=== Records supplied ===

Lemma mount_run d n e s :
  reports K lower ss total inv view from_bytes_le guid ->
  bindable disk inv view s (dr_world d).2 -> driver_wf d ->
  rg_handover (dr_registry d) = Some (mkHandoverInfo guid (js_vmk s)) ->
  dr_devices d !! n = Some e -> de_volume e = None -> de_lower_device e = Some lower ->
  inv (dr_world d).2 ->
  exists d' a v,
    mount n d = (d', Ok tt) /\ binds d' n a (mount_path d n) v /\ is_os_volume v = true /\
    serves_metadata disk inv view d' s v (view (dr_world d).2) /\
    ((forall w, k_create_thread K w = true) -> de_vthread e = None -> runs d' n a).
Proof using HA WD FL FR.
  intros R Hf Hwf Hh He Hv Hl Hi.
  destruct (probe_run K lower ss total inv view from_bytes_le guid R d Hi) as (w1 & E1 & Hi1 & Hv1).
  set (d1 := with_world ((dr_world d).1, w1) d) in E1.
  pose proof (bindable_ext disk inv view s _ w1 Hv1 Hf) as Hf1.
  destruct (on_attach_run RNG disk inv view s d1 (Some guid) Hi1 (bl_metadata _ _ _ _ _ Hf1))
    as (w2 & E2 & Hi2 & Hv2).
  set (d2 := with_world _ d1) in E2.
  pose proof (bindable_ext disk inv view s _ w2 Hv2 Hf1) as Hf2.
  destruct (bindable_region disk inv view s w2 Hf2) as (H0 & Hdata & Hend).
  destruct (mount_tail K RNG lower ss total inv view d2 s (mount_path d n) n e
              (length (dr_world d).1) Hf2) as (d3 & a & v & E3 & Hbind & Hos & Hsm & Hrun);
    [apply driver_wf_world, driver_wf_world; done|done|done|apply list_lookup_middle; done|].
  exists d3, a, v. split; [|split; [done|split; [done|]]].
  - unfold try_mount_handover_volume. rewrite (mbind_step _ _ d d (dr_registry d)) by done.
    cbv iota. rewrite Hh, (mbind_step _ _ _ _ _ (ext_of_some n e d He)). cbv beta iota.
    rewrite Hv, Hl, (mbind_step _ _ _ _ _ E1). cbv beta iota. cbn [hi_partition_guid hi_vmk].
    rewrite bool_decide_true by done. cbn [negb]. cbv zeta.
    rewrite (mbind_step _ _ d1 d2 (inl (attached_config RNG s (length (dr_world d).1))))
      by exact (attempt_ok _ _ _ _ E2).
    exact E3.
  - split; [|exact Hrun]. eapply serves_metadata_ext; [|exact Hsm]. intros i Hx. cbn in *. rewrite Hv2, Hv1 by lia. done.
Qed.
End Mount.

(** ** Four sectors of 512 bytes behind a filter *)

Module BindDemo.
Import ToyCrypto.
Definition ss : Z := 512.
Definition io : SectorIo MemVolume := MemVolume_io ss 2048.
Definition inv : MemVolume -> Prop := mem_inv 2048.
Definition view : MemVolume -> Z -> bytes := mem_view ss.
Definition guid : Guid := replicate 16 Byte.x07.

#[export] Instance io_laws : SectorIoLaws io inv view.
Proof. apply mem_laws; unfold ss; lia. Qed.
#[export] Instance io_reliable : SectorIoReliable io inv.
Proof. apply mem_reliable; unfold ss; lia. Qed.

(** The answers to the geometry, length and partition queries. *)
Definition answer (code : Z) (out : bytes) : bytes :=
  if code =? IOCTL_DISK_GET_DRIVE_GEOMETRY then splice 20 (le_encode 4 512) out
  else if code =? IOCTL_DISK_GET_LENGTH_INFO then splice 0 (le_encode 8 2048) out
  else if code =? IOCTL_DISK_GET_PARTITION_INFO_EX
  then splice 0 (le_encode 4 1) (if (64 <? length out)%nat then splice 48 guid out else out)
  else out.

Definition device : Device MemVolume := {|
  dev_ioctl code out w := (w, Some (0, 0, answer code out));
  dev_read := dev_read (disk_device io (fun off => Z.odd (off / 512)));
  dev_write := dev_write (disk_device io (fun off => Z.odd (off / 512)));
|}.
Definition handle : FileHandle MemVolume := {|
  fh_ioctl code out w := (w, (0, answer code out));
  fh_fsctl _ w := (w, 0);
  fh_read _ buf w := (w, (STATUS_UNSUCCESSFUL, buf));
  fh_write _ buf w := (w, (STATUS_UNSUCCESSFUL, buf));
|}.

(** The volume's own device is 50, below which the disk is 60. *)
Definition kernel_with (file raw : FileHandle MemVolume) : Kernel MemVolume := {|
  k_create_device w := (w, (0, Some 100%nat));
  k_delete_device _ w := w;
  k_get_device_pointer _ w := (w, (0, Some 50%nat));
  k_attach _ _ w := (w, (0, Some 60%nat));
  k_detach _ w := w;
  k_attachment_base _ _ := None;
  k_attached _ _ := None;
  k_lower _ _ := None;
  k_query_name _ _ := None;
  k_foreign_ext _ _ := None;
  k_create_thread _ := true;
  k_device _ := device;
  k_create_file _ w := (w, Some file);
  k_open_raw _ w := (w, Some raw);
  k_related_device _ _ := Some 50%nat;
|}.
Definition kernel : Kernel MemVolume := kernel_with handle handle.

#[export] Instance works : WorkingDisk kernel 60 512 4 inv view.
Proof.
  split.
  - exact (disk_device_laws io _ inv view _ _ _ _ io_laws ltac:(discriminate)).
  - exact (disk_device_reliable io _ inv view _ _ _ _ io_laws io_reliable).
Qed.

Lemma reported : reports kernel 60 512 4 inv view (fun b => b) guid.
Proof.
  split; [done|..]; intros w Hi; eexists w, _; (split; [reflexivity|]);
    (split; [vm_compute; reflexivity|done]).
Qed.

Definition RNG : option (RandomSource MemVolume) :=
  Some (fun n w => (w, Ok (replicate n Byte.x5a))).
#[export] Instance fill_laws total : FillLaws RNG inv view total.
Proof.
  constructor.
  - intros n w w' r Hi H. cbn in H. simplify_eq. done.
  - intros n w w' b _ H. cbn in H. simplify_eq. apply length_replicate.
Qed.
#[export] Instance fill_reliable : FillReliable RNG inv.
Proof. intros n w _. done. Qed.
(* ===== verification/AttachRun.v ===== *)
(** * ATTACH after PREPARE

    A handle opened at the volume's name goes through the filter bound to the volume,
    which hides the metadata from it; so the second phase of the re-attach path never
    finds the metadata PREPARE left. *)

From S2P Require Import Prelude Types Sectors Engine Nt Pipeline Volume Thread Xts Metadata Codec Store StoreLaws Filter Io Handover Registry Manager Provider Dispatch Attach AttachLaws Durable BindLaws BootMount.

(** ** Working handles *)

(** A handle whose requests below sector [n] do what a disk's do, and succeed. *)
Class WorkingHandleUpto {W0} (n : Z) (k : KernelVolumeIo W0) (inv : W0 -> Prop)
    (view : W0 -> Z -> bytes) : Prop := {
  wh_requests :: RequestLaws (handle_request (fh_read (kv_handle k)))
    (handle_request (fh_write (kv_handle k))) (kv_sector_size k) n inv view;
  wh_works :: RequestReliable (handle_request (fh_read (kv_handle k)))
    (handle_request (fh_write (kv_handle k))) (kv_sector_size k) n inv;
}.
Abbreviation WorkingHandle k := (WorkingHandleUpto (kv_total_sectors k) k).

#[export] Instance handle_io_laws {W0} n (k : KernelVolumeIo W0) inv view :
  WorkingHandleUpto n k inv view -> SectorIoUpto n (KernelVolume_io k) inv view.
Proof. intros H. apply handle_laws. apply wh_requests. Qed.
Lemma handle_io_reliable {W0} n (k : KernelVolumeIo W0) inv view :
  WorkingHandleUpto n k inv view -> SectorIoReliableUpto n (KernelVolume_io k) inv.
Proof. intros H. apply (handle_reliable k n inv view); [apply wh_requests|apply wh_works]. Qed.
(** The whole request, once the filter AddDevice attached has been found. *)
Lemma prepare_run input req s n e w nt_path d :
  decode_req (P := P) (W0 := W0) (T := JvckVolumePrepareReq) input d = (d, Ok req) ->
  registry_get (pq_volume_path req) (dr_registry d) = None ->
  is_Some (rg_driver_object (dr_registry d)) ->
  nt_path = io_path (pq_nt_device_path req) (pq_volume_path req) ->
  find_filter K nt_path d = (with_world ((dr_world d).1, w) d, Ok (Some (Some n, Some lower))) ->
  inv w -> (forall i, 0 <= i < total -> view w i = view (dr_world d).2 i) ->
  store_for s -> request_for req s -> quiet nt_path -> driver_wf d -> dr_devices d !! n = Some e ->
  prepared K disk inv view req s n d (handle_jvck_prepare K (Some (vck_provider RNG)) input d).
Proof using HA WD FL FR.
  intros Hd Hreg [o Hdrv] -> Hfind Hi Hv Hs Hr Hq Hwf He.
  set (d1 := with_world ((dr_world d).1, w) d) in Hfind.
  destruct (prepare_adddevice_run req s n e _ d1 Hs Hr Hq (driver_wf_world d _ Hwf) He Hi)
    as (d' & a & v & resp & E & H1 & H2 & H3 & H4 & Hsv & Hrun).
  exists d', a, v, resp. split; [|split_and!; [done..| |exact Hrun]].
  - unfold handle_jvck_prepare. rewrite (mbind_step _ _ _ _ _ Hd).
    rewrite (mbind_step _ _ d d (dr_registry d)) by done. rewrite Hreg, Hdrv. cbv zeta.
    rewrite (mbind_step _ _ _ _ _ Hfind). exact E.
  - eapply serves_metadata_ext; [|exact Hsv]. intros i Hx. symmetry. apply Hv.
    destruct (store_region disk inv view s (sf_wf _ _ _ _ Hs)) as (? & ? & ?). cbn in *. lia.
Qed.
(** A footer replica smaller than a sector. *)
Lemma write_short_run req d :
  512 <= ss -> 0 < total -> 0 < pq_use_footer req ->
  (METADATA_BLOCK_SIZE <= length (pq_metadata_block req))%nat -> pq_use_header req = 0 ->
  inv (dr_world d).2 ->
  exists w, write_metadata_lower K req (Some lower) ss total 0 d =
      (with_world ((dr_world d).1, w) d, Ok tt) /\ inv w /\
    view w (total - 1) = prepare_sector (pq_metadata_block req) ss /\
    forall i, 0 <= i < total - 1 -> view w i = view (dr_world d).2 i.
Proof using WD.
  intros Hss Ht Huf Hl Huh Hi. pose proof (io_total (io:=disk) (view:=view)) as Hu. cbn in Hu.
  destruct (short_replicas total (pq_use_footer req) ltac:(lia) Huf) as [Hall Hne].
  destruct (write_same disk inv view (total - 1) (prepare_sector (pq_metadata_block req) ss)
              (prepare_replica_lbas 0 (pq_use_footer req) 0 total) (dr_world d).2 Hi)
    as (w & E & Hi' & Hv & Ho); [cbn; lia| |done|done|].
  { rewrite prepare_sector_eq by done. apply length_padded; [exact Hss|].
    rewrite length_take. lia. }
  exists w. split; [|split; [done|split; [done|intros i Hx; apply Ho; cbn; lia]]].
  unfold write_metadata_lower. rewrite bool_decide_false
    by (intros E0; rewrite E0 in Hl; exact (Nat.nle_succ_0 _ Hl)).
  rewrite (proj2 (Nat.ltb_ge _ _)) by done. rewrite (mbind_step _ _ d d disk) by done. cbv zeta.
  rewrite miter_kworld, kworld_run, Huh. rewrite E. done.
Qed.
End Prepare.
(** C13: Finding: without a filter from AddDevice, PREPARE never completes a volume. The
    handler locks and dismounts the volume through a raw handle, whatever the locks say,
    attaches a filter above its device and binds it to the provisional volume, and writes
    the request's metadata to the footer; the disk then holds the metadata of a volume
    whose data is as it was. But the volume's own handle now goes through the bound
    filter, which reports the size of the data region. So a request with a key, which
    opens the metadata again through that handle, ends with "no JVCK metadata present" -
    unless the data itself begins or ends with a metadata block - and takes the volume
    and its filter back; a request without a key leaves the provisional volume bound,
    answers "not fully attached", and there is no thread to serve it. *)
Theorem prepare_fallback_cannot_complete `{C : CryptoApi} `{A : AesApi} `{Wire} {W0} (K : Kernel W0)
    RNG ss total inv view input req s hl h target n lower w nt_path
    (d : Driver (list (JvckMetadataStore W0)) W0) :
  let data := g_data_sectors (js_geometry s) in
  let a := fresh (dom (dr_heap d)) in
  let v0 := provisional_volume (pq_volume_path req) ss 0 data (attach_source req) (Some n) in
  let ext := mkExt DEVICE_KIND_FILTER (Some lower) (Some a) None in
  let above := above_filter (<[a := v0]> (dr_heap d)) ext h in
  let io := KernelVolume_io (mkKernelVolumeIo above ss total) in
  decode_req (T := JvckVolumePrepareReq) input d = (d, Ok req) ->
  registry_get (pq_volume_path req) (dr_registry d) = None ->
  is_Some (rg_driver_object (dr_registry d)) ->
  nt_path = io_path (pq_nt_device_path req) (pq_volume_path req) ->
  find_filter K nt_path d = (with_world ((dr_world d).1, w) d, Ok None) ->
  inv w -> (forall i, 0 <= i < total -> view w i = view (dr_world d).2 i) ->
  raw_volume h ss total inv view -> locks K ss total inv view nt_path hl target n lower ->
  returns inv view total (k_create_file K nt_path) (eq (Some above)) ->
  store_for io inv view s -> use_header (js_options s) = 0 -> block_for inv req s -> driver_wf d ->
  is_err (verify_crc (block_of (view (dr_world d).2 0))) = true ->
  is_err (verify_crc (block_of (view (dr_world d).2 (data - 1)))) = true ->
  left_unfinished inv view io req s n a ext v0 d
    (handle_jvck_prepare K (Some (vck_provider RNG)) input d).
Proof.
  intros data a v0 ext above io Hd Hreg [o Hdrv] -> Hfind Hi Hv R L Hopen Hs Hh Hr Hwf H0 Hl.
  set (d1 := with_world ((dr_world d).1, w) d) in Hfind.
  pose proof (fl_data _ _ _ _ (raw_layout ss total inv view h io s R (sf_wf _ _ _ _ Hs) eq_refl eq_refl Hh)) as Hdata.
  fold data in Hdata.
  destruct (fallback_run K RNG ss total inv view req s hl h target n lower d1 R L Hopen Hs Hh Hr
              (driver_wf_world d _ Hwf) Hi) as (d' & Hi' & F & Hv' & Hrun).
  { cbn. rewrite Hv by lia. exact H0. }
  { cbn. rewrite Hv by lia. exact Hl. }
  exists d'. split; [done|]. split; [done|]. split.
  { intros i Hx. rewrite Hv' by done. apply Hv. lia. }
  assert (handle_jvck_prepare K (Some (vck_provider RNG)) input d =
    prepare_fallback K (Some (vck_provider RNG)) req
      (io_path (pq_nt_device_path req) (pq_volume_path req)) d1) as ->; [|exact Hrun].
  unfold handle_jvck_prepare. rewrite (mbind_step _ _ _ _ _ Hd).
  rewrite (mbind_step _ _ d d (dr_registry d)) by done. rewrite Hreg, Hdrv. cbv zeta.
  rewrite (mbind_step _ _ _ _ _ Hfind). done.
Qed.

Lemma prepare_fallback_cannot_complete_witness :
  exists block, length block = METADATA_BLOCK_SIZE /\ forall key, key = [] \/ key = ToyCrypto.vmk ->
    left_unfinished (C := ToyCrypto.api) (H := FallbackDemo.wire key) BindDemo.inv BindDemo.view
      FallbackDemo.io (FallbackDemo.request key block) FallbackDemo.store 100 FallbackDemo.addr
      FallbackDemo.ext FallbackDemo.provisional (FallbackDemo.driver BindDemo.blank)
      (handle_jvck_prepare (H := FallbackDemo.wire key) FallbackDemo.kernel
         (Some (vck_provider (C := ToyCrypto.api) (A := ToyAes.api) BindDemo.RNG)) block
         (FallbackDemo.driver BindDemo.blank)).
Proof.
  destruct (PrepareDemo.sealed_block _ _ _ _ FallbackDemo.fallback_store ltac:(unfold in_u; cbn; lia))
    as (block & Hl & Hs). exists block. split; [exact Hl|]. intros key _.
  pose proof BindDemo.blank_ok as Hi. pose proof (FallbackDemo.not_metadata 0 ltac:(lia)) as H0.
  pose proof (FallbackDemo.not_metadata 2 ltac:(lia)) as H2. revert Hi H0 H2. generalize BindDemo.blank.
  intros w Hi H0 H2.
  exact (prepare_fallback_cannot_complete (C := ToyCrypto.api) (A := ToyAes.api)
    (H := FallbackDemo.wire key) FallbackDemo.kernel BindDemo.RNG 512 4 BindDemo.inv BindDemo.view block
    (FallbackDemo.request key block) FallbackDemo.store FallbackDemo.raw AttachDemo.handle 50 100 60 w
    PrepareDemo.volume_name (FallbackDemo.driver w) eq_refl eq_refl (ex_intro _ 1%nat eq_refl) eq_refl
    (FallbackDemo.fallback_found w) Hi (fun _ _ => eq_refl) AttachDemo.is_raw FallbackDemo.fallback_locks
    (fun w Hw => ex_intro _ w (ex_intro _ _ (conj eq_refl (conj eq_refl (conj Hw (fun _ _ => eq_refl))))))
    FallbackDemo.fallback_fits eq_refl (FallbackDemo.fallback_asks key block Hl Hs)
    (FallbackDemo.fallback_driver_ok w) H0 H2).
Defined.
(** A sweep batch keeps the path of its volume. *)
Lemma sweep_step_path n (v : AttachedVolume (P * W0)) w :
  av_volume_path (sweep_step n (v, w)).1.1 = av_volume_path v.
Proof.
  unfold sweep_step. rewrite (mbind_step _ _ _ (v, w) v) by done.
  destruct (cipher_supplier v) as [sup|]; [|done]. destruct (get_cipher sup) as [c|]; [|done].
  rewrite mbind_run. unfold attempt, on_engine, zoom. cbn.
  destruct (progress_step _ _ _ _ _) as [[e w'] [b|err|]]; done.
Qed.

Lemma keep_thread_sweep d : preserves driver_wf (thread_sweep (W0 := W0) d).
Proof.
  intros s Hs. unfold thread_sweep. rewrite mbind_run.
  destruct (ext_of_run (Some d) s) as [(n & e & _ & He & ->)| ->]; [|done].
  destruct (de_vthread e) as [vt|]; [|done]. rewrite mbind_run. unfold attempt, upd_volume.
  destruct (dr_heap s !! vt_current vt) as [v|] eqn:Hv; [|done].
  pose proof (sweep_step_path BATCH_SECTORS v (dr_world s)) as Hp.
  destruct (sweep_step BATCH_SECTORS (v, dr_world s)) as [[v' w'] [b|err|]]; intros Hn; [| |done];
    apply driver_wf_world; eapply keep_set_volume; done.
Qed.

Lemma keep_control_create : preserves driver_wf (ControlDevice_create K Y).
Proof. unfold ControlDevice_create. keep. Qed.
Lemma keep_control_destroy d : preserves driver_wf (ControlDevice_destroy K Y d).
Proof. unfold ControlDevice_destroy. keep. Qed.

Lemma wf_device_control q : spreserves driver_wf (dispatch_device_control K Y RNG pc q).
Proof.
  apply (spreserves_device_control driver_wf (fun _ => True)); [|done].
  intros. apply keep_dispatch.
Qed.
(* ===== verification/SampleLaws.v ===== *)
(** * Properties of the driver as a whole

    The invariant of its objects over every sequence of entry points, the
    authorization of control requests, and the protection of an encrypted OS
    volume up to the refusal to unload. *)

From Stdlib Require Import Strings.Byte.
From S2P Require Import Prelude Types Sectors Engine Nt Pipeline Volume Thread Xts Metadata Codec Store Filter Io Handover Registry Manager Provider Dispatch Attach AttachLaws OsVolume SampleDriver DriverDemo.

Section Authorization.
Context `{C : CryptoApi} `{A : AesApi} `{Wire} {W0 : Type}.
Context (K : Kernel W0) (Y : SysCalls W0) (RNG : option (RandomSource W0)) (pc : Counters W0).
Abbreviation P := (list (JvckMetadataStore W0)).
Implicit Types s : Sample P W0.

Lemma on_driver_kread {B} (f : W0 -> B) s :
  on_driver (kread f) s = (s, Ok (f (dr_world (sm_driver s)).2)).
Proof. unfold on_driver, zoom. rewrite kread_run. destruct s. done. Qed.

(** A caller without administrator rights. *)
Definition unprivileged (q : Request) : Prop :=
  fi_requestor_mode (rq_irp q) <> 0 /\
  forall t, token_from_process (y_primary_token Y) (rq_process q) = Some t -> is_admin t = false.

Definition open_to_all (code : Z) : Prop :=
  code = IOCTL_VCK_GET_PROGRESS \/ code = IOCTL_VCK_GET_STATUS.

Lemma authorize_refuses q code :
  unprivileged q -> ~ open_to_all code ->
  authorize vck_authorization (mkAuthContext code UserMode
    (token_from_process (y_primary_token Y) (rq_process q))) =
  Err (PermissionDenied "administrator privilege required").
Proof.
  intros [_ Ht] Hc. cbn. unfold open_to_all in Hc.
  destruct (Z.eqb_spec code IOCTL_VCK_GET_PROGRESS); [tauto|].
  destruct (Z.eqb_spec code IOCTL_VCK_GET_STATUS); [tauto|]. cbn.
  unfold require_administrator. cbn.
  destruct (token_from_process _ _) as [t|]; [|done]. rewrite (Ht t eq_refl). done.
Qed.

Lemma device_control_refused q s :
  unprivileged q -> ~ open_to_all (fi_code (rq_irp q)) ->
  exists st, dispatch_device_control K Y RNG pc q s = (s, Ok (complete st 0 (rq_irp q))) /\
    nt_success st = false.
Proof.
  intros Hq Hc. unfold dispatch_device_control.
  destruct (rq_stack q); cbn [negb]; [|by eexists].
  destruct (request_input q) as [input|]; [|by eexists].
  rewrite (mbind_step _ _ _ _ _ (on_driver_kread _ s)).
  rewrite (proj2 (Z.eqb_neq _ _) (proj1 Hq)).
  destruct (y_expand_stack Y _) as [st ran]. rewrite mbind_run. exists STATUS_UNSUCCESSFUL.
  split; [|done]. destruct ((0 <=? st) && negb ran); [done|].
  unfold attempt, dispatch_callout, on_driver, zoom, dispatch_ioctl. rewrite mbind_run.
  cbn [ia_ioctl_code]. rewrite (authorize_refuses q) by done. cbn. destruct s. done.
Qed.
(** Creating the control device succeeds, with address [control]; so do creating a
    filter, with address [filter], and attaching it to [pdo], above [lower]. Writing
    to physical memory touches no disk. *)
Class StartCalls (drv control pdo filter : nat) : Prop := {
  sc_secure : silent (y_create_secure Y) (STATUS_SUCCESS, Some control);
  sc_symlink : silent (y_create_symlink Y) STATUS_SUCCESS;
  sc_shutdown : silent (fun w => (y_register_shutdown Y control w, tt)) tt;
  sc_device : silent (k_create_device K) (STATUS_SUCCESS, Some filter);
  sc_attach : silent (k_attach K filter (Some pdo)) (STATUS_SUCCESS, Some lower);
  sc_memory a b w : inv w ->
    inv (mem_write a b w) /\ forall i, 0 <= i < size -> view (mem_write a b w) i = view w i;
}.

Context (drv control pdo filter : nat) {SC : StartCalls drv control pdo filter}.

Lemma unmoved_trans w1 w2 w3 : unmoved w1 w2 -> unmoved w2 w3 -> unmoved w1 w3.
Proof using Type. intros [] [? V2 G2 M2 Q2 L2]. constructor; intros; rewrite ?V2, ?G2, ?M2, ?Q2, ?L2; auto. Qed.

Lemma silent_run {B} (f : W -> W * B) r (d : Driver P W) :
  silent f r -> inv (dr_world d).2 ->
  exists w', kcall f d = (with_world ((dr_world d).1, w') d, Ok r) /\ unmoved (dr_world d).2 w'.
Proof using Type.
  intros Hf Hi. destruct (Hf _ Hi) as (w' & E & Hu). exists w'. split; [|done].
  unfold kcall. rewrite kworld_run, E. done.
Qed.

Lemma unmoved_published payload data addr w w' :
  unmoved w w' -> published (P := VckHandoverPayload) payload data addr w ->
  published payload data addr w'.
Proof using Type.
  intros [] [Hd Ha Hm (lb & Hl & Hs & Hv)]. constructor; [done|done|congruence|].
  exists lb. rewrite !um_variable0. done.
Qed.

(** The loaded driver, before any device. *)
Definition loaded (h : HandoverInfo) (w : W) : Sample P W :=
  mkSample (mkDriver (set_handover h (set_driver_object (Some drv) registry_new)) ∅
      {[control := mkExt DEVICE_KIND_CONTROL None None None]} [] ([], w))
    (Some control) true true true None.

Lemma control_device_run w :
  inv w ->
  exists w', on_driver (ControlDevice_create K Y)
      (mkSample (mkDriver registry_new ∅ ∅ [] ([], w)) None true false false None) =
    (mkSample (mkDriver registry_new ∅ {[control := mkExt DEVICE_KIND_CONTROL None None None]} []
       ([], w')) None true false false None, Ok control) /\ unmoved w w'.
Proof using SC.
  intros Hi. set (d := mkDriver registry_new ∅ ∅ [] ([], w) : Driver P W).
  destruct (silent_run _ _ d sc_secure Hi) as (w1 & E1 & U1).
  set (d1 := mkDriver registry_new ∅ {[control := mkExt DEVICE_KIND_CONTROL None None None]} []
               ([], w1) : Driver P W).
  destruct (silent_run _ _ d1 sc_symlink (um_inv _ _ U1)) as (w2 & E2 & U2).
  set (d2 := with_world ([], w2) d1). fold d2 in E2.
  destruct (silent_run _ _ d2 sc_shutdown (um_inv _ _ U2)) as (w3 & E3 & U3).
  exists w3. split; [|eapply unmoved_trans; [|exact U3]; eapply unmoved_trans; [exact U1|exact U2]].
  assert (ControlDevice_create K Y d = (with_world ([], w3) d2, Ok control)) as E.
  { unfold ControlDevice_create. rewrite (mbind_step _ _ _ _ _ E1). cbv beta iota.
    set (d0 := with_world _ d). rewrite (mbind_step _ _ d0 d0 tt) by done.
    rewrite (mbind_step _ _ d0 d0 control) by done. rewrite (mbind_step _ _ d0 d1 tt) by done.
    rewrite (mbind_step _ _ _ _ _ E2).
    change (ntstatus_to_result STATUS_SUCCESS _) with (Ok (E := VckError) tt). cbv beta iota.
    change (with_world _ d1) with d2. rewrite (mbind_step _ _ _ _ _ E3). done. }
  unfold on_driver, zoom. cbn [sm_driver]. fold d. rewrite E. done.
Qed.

===

:: What this task involves ::
Repeat exactly the lines above from the one with "Import ToyCrypto." up to and including the one with "#[export] Instance io_reliable". No other line belongs in the reply.

:: Written response ::
Import ToyCrypto.
Definition ss : Z := 512.
Definition io : SectorIo MemVolume := MemVolume_io ss 2048.
Definition inv : MemVolume -> Prop := mem_inv 2048.
Definition view : MemVolume -> Z -> bytes := mem_view ss.
Definition guid : Guid := replicate 16 Byte.x07.

#[export] Instance io_laws : SectorIoLaws io inv view.
Proof. apply mem_laws; unfold ss; lia. Qed.
#[export] Instance io_reliable : SectorIoReliable io inv.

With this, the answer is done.